== Exercise objective ==
The expected output is each line in the data below that includes the string "depends".

Saved entries:
-------
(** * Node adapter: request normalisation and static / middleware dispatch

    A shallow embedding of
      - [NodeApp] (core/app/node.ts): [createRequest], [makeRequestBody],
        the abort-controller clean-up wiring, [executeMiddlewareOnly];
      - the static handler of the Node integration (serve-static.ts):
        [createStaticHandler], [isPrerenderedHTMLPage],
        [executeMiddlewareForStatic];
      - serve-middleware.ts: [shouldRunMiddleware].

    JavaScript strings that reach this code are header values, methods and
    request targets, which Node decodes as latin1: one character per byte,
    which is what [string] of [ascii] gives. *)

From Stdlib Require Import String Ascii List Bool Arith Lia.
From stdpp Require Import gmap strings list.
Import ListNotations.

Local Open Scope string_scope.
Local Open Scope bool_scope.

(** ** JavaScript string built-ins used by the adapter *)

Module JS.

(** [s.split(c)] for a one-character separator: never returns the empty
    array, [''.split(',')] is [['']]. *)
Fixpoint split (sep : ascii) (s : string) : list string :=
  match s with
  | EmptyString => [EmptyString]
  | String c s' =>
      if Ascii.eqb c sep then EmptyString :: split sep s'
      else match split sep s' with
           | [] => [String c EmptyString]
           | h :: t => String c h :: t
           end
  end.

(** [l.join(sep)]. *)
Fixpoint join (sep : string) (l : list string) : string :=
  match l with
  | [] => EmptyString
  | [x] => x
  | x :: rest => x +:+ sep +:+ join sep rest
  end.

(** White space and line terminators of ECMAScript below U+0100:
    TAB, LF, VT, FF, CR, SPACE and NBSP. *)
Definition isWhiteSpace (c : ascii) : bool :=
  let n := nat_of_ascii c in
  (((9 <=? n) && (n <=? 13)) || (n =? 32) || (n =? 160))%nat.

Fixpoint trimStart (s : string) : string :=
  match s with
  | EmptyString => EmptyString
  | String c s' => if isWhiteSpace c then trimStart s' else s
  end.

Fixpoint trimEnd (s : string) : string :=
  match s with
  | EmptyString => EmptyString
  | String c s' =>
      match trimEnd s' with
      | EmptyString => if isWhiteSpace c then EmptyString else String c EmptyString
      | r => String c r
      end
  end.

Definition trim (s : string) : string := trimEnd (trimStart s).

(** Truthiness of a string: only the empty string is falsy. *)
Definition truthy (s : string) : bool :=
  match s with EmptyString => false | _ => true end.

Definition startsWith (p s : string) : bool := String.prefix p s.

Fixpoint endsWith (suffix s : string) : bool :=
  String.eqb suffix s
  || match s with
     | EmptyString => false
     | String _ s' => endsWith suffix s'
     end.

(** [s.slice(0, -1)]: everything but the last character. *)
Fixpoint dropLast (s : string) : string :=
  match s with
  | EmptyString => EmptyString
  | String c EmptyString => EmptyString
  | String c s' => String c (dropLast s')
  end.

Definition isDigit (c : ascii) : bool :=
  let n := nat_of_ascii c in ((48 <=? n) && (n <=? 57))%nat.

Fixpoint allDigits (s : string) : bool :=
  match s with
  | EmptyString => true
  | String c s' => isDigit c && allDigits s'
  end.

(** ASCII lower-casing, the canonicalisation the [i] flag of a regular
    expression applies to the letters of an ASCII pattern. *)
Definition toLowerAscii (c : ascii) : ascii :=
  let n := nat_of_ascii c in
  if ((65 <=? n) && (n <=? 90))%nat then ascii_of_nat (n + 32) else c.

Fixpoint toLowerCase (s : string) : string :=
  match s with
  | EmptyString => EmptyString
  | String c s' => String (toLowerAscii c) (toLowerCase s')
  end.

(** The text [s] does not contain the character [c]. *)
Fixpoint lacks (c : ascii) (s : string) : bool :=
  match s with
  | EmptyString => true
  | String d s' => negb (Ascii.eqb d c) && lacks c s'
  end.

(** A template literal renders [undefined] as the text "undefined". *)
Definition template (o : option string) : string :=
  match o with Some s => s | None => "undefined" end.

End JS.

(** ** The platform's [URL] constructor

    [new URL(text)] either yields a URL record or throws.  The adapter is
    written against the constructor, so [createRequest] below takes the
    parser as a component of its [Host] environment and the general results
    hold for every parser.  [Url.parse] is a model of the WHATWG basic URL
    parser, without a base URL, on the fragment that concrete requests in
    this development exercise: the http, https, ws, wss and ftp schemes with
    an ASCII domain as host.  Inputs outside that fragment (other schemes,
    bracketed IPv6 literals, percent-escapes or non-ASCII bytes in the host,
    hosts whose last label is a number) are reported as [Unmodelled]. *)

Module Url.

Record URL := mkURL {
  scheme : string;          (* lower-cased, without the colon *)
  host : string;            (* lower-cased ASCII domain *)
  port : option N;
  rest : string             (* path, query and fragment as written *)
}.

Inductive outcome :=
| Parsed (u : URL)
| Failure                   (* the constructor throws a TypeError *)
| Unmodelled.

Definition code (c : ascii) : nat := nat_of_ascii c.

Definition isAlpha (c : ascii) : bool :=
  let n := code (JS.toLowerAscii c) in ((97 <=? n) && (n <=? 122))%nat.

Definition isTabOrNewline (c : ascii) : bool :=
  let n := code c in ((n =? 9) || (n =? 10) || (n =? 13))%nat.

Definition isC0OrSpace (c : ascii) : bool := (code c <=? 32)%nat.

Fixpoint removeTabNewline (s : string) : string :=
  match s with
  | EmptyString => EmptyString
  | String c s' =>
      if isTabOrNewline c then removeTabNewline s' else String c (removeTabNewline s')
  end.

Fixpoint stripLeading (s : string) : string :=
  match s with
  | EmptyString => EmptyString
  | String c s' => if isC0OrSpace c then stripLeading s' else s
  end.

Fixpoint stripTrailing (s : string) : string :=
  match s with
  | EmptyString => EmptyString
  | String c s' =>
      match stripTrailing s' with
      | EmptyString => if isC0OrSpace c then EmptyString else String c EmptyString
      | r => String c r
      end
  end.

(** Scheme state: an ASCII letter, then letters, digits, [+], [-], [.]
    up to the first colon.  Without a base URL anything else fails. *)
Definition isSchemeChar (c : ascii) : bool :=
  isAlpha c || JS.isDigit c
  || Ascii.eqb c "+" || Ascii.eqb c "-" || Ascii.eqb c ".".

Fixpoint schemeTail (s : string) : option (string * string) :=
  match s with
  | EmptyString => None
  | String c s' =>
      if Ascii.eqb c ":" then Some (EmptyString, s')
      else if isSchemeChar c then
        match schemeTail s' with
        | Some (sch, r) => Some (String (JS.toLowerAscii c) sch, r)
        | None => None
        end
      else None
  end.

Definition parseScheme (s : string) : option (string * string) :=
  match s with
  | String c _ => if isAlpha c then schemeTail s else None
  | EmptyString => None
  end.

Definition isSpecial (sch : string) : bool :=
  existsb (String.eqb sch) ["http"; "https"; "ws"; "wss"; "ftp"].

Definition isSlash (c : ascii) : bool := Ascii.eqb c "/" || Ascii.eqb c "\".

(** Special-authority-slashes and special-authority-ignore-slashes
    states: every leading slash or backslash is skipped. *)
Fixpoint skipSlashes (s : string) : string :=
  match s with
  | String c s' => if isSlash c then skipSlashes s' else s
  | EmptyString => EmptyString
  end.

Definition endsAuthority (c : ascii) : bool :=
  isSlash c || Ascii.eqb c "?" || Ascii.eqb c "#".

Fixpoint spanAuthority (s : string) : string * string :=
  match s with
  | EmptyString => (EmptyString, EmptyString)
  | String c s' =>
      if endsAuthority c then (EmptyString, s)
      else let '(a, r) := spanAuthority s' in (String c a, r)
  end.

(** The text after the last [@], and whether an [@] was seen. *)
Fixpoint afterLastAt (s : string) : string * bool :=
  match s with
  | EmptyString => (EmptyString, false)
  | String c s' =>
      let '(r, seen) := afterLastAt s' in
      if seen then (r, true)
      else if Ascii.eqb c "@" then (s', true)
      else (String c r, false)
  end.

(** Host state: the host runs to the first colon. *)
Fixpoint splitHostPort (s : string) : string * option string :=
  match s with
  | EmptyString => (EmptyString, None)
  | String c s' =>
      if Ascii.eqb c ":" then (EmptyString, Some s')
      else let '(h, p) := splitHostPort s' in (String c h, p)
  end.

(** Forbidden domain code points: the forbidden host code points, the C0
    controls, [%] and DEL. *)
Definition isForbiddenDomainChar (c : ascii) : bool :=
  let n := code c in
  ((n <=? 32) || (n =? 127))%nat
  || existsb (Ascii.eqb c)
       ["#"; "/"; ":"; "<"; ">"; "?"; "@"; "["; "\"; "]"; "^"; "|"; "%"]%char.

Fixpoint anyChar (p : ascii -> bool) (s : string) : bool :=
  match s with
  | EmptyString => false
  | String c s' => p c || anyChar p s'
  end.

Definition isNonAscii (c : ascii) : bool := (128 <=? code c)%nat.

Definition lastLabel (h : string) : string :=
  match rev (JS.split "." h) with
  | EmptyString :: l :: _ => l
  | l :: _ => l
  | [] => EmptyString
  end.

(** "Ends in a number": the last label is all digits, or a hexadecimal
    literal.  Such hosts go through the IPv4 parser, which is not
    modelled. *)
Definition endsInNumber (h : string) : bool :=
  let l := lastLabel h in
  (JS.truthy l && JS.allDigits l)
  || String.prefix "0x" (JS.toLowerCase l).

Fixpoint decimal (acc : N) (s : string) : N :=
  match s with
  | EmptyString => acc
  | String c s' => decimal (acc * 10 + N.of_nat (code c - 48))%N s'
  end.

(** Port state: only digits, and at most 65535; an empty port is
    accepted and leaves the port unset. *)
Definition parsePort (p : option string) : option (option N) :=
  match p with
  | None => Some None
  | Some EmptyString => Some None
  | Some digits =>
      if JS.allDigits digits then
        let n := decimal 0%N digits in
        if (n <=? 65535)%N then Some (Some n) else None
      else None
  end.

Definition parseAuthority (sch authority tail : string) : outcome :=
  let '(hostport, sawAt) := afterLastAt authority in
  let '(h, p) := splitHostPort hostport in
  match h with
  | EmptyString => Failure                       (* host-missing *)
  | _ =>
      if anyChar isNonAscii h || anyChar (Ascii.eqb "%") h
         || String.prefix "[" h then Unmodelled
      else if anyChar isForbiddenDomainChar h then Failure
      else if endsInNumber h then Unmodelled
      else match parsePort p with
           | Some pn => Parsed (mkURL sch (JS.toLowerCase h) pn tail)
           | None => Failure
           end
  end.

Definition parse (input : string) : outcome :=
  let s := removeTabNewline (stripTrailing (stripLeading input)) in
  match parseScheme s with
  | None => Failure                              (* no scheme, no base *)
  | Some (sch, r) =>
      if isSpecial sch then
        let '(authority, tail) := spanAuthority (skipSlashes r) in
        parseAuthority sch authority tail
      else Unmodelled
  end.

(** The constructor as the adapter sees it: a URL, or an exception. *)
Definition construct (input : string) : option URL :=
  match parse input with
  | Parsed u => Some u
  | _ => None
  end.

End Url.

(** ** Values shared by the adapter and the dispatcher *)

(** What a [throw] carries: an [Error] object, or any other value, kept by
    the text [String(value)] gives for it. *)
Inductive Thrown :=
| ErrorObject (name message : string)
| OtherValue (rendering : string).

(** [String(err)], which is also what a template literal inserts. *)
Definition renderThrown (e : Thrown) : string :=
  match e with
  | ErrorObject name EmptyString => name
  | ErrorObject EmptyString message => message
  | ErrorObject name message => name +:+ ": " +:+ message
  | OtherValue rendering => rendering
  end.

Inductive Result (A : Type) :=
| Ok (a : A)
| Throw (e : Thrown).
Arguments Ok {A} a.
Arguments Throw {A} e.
-------
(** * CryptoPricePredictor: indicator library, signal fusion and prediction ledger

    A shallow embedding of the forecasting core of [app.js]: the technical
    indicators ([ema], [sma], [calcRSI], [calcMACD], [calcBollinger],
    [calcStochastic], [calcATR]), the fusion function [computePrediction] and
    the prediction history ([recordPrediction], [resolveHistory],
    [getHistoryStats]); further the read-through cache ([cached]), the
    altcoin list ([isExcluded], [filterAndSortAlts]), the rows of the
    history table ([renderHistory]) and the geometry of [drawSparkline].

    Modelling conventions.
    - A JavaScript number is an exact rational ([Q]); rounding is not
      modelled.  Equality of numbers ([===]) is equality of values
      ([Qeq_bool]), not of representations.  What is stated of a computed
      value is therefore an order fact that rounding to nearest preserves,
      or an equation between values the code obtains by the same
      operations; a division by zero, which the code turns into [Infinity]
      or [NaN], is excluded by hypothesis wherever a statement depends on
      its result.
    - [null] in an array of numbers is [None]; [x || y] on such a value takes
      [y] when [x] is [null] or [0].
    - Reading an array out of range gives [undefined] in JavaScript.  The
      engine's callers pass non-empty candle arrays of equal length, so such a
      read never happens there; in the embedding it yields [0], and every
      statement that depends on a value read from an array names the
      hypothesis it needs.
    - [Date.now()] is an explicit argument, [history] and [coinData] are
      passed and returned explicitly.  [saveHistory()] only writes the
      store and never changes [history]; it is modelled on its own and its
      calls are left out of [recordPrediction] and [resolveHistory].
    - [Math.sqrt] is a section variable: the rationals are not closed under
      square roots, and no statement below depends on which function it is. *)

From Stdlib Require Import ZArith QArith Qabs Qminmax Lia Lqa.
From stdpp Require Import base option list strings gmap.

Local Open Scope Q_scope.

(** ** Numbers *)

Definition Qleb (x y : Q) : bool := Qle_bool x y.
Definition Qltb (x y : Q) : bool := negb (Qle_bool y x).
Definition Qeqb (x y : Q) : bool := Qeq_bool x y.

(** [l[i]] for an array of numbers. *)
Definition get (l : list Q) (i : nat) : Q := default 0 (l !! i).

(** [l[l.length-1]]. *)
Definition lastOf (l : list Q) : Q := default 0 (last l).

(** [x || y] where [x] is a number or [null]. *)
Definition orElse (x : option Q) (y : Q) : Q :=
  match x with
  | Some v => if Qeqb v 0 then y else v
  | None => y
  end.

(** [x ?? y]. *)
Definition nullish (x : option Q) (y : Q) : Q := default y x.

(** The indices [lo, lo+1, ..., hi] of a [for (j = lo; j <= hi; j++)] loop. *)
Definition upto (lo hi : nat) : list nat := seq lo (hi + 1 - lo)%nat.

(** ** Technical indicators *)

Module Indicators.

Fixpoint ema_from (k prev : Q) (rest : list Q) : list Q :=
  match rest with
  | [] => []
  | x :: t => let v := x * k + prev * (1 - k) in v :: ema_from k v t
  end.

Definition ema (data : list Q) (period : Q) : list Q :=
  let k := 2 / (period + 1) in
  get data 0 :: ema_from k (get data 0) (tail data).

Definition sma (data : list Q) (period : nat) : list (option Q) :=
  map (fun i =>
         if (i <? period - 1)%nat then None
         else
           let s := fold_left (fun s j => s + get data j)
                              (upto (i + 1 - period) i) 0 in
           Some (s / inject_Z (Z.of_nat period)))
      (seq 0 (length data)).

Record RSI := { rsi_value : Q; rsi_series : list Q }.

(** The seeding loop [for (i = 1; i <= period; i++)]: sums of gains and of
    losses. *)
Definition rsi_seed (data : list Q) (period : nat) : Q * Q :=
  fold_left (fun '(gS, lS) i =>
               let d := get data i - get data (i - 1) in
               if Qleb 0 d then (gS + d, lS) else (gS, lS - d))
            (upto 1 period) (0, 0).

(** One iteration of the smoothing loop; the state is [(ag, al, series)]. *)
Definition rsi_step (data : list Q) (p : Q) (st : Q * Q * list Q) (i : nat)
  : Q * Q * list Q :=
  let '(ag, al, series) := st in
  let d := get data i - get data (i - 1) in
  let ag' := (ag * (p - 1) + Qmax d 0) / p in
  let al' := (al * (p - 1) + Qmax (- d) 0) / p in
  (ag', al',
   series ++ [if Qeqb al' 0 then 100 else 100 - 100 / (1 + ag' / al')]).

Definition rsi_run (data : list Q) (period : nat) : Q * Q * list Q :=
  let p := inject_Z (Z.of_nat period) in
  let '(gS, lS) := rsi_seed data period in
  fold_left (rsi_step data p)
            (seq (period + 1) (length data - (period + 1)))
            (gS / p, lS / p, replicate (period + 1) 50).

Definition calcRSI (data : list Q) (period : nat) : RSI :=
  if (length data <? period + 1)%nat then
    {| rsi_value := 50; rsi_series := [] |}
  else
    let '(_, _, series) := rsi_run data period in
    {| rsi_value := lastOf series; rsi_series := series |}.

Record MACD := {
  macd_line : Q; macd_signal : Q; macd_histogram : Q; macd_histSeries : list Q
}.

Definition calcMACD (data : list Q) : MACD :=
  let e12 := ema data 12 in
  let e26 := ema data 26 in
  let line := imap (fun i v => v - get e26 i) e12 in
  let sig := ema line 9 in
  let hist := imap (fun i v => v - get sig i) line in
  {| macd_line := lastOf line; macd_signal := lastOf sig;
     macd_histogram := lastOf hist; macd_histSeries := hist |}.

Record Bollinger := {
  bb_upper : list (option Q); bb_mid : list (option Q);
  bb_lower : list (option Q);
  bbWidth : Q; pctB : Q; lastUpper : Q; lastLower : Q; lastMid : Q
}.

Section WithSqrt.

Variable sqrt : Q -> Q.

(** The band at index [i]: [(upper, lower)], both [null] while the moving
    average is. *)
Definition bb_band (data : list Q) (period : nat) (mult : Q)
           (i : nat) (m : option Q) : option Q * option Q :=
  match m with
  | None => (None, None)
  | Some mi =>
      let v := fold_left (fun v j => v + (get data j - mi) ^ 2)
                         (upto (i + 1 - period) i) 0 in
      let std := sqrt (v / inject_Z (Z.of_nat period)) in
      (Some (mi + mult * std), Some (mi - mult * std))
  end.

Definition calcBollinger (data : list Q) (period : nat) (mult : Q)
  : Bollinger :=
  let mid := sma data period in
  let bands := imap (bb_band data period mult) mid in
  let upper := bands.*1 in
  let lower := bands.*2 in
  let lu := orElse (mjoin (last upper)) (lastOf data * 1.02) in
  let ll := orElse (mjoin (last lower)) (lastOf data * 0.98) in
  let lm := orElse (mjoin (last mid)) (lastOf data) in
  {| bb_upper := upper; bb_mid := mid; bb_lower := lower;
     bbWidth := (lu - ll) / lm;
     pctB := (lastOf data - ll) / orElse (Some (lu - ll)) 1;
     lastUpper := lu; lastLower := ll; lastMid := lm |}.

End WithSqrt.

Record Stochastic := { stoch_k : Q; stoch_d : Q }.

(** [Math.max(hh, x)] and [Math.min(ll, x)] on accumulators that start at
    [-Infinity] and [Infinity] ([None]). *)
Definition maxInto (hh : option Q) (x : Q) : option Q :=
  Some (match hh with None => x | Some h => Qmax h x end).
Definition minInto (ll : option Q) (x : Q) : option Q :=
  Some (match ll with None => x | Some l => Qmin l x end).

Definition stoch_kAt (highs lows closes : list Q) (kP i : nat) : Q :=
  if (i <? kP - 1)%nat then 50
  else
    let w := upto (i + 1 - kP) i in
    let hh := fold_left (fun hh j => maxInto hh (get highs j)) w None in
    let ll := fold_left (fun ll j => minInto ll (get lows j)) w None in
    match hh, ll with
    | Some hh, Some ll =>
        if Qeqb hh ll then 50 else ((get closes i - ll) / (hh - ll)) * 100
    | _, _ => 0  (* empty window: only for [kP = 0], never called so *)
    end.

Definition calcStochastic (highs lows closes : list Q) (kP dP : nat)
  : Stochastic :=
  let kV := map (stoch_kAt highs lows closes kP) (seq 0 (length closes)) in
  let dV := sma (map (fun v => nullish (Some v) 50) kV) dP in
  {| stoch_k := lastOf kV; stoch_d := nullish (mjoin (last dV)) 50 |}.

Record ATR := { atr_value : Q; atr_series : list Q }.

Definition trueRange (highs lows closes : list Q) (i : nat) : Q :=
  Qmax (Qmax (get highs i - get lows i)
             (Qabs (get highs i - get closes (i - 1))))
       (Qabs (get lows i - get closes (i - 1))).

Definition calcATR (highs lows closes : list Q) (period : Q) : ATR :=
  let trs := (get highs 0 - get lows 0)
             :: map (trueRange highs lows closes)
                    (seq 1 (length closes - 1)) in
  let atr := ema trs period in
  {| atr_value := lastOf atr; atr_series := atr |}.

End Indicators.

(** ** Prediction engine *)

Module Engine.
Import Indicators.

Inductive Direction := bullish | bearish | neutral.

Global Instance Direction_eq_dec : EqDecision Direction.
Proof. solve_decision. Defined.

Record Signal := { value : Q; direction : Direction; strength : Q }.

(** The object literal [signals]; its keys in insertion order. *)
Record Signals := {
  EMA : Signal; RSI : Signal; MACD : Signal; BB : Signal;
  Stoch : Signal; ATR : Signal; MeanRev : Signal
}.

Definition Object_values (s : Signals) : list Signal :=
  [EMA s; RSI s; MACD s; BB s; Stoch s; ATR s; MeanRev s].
-------
== Reply to the task ==
      or [NaN], is excluded by hypothesis wherever a statement depends on
      statement that depends on a value read from an array names the
      square roots, and no statement below depends on which function it is. *)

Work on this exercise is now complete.